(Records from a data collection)
━━━━
(* ===== verification/Session.v ===== *)
(** A whole session: the client TxOnePacket (src/test/nodesim/TxOnePacket.cpp) and
    the node that serves it, from the connection to the frame. *)

From Stdlib Require Import ZArith Lia.
From stdpp Require Import base tactics list gmap numbers option strings.
From S2P Require Import Prelude Bytes TimeUtils Checksum Interface Os SocketIO State Spec.
From S2P Require Import DeviceNode NodeStates NodeSim PhysicalMedium Acceptor Invariant Preserve Follow.
From S2P Require Import Fuel MediumSafe Total Examples Messages TxLife Registration Protocol.

(** ** The client connects *)

Definition connect_calls (mcastfd sockfd : Z) : list sysev :=
  [SysSocket mcastfd; SysSetSockOpt mcastfd NodeSim.SO_REUSEADDR 1; SysBind mcastfd HANADU_MCAST_TX_PORT;
   SysSetSockOpt mcastfd IP_ADD_MEMBERSHIP 1; SysSocket sockfd; SysConnect sockfd HANADU_NODE_PORT].

Lemma client_connects c s1 o1 b1 o2 s2 c1 sc :
  Forall (λ a, 0 ≤ a_rv a) [s1; o1; b1; o2; s2; c1] →
  os_script (cl_os c) = s1 :: o1 :: b1 :: o2 :: s2 :: c1 :: sc →
  (NodeSim.make;; connectNetSim) c = (Ok tt,
    Client (Os sc (os_trace (cl_os c) ++ connect_calls (a_rv s1) (a_rv s2))) (a_rv s2) (2 ^ 64 - 1)
      (cl_replyBuffer c) (a_rv s1)).
Proof.
  intros H Hsc. decompose_Forall_hyps.
  unfold NodeSim.make, mcastInit, connectNetSim, sys_socket, sys_setsockopt, sys_bind, sys_connect,
    cl_call, zoom, mbind, M_bind, mret, M_ret, modify, emit, ask.
  destruct c as [[sc0 tr] fd id buf mc]. cbn in Hsc |- *. subst sc0. cbn.
  repeat first [rewrite (Z.max_r (-1)) by lia | rewrite (proj2 (Z.ltb_ge _ 0)) by lia | progress cbn].
  unfold connect_calls. by rewrite <-!app_assoc.
Qed.

(** ** The session *)

(** What the simulator does for node [p]. *)
Definition serve (p : nat) : M world unit :=
  sendRegistrationRequest p;;
  NodeStates.readMsg p;;
  NodeStates.readMsg p;; processCcaList;;
  NodeStates.readMsg p;; tx_done p.

Section Session.
(** The answers of the client's system and of the simulator's, but for the
    messages. *)
Context (s1 o1 b1 o2 s2 c1 r1 r2 fm r3 fr : answer).
Context (a0 f1 f2 a2 f4 t1 t2 a3 : answer).

Definition client_answers (m0 m3 m5 b : list Z) : list answer :=
  [s1; o1; b1; o2; s2; c1; ans 18 m0; r1; r2; ans 19 m3; fm; r3; ans 19 m5; fr; ans (length b) b].
Definition node_answers (m1 m2 m4 : list Z) : list answer :=
  a0 :: arrives_msg m1 f1 (arrives_msg m2 f2 (a2 :: arrives_msg m4 f4 [t1; t2; a3])).

Hypothesis Hconnect : Forall (λ a, 0 ≤ a_rv a) [s1; o1; b1; o2; s2; c1].
Hypothesis Hr1 : 82 ≤ a_rv r1.
Hypothesis Hr2 : 18 ≤ a_rv r2.
Hypothesis Hr3 : 66 ≤ a_rv r3.
Hypothesis Ha0 : 18 ≤ a_rv a0.
Hypothesis Ha2 : 19 ≤ a_rv a2.
Hypothesis Ha3 : 19 ≤ a_rv a3.
Hypothesis Ht1 : a_rv t1 ≠ -1.
Hypothesis Ht2 : a_rv t2 ≠ -1.

(** The client's half, for the messages the lemmas of Protocol speak of. *)
Lemma client_session c id m0 m1 m2 m3 m4 m5 b :
  fits 8 id → seal (out_hdr 18 MSG_TYPE_REG_REQ id) [] = Some m0 →
  seal (out_hdr 82 MSG_TYPE_REG_CON id) (name_field os_name ++ name_field os_version) = Some m1 →
  length m1 = 82%nat →
  seal (out_hdr 18 MSG_TYPE_CCA_REQ id) [] = Some m2 → length m2 = 18%nat →
  seal (out_hdr 19 MSG_TYPE_CCA_CON id) [1] = Some m3 →
  seal (out_hdr 66 MSG_TYPE_TX_DATA_IND id)
    (data_body (extra_of 32 fm) 0x0102030405060708 32 48 (-10) 4) = Some m4 →
  (length m4 : Z) = 66 → seal (out_hdr 19 MSG_TYPE_TX_DONE_IND id) [0] = Some m5 →
  (∀ c fr sc, os_script (cl_os c) = fr :: ans (length b) b :: sc →
     mcastRxDataPacket c = (Ok (Some (psdu_data 32)), client_at sc [SysRecv (cl_mcastfd c) 256] c)) →
  cl_os c = Os (client_answers m0 m3 m5 b) [] →
  ∃ c', TxOnePacket c = (Ok (Some 1, Some TX_DONE_OK, Some (psdu_data 32)), c') ∧
    let fd := a_rv s2 in
    cl_os c' = Os [] (connect_calls (a_rv s1) fd ++
      [SysRecv fd 128; SysSend fd m1; SysSend fd m2; SysRecv fd 128; SysSend fd m4; SysRecv fd 128;
       SysRecv (a_rv s1) 256]).
Proof using Hconnect Hr1 Hr2 Hr3.
  intros Hid Hm0 Hm1 Hl1 Hm2 Hl2 Hm3 Hm4 Hl4 Hm5 Hrx Hc. unfold TxOnePacket.
  erewrite bind_then; [|eapply client_connects; [done|by rewrite Hc]]. rewrite Hc.
  set (k0 := Client _ _ _ _ _).
  destruct (client_confirms k0 id m0 m1 r1 [r2; ans 19 m3; fm; r3; ans 19 m5; fr; ans (length b) b])
    as (k1 & E1 & D1 & O1 & S1 & M1); [done..|].
  rewrite (bind_then _ _ _ _ _ _ E1).
  rewrite <-D1 in Hm2, Hm3.
  destruct (client_asks k1 m2 m3 r2 [fm; r3; ans 19 m5; fr; ans (length b) b] true)
    as (k2 & E2 & D2 & O2 & S2 & M2); [done..|by rewrite O1|].
  rewrite (bind_then _ _ _ _ _ _ E2).
  erewrite bind_ok.
  2: { eapply client_sends_frame; [by rewrite D2|done|exact Hm4| |by rewrite O2]. lia. }
  set (k3 := client_at _ _ k2).
  destruct (client_told k3 id m5 [fr; ans (length b) b]) as (k4 & E4 & D4 & O4 & S4 & M4); [done..|].
  erewrite bind_ok by exact E4.
  erewrite bind_ok by (eapply Hrx; by rewrite O4).
  eexists. split; [done|]. cbn. rewrite O4. cbn. rewrite O2, S2. cbn. rewrite O1, S1, M4. cbn.
  rewrite M2, M1. done.
Qed.

(** The simulator's half. *)
Lemma node_session p nd w m0 m1 m2 m3 m4 m5 b :
  let fd := dn_sockfd nd in let id := dn_socket nd in
  Inv w → w_nodes w !! p = Some nd → dn_curState nd = RegisteringState → fits 8 id →
  pm_ccaList (w_medium w) = [] → pm_state (w_medium w) = IDLE →
  seal (out_hdr 18 MSG_TYPE_REG_REQ id) [] = Some m0 → length m0 = 18%nat →
  seal (out_hdr 82 MSG_TYPE_REG_CON id) (name_field os_name ++ name_field os_version) = Some m1 →
  seal (out_hdr 18 MSG_TYPE_CCA_REQ id) [] = Some m2 →
  seal (out_hdr 19 MSG_TYPE_CCA_CON id) [1] = Some m3 →
  let nd1 := registered (name_field os_name) (name_field os_version) nd in
  (∀ tr, ∃ w', (NodeStates.readMsg p;; tx_done p)
       (set_os (Os (arrives_msg m4 f4 [t1; t2; a3]) tr) (confirmed p nd w)) = (Ok tt, w') ∧
     w_os w' = Os [] (tr ++ [SysRecv fd 2; SysRecv fd 64; SysTimerCreate;
       SysTimerSet false (Timespec 0 4000000); SysTimerDelete; SysSend fd m5; SysSendTo b;
       SysPcapDump (psdu_data 32)]) ∧
     w_nodes w' = <[p := set_dn_txPkt None (tx_ended (tx_started (w_next_pkt w) 4 nd1))]>
       (w_nodes (confirmed p nd w)) ∧
     w_pkts w' = delete (w_next_pkt w) (w_pkts w)) →
  Inv (confirmed p nd w) →
  ∃ w', serve p (set_os (Os (node_answers m1 m2 m4) []) w) = (Ok tt, w') ∧
    w_os w' = Os [] [SysSend fd m0; SysRecv fd 2; SysRecv fd 80; SysTimerDelete; SysRecv fd 2;
      SysRecv fd 16; SysSend fd m3; SysRecv fd 2; SysRecv fd 64; SysTimerCreate;
      SysTimerSet false (Timespec 0 4000000); SysTimerDelete; SysSend fd m5; SysSendTo b;
      SysPcapDump (psdu_data 32)] ∧
    w_nodes w' = <[p := set_dn_txPkt None (tx_ended (tx_started (w_next_pkt w) 4 nd1))]> (w_nodes w) ∧
    w_pkts w' = delete (w_next_pkt w) (w_pkts w).
Proof using Ha0 Ha2.
  intros fd id I Hp Hs Hid Hcca Hidle Hm0 Hl0 Hm1 Hm2 Hm3 nd1 Hf I1.
  pose proof (nk_sock _ _ _ _ _ _ (i_node _ _ _ _ _ _ _ (proj1 I) p nd Hp)) as Hsock.
  unfold serve, node_answers.
  erewrite bind_ok by (eapply (request_sent p nd _ a0); [exact Hp|done|exact Hm0|done|lia|done]).
  erewrite bind_ok by (eapply (confirm_accepted p nd); [exact I|exact Hp|done|done|exact Hm1|reflexivity]).
  cbn [w_os set_os os_trace].
  erewrite bind_then.
  2: { eapply (asked_answered p nd1 _ m2 m3 f2 a2); [exact I1|apply lookup_insert_eq|done..|exact Hm2| |reflexivity].
       cbn. by rewrite Hidle. }
  cbn [w_os set_os os_trace]. destruct (Hf ([SysSend fd m0] ++ [SysRecv fd 2; SysRecv fd 80; SysTimerDelete]
    ++ [SysRecv fd 2; SysRecv fd 16; SysSend fd m3])) as (w' & E & Ho & Hn & Hk).
  exists w'. split; [exact E|]. split; [by rewrite Ho|]. split; [|done].
  rewrite Hn. cbn. by rewrite insert_insert_eq.
Qed.
End Session.

Lemma Inv_confirmed p nd w m1 :
  Inv w → w_nodes w !! p = Some nd → dn_curState nd = RegisteringState → fits 8 (dn_socket nd) →
  pm_ccaList (w_medium w) = [] →
  seal (out_hdr 82 MSG_TYPE_REG_CON (dn_socket nd)) (name_field os_name ++ name_field os_version) = Some m1 →
  Inv (confirmed p nd w).
Proof.
  intros I Hp Hs Hid Hcca Hm1. set (w0 := set_os (Os (arrives_msg m1 (ans 0 []) []) []) w).
  pose proof (wp_readMsg p nd w0 I Hp) as W. unfold wp in W.
  rewrite (confirm_accepted p nd w0 m1 (ans 0 []) []) in W by done.
  apply W. cbn. rewrite Hcca. apply not_elem_of_nil.
Qed.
━━━━
:: PROBLEM STATEMENT ::
An exact, complete copy of the lines above from the one with "Hypothesis Ha3 : 19 ≤ a_rv a3." through the one with "seal (out_hdr 18 MSG_TYPE_CCA_REQ id) [] = Some m2 → length" is the whole answer.

:: SOLUTION TO THE EXERCISE ::
Hypothesis Ha3 : 19 ≤ a_rv a3.
Hypothesis Ht1 : a_rv t1 ≠ -1.
Hypothesis Ht2 : a_rv t2 ≠ -1.

(** The client's half, for the messages the lemmas of Protocol speak of. *)
Lemma client_session c id m0 m1 m2 m3 m4 m5 b :
  fits 8 id → seal (out_hdr 18 MSG_TYPE_REG_REQ id) [] = Some m0 →
  seal (out_hdr 82 MSG_TYPE_REG_CON id) (name_field os_name ++ name_field os_version) = Some m1 →
  length m1 = 82%nat →
  seal (out_hdr 18 MSG_TYPE_CCA_REQ id) [] = Some m2 → length m2 = 18%nat →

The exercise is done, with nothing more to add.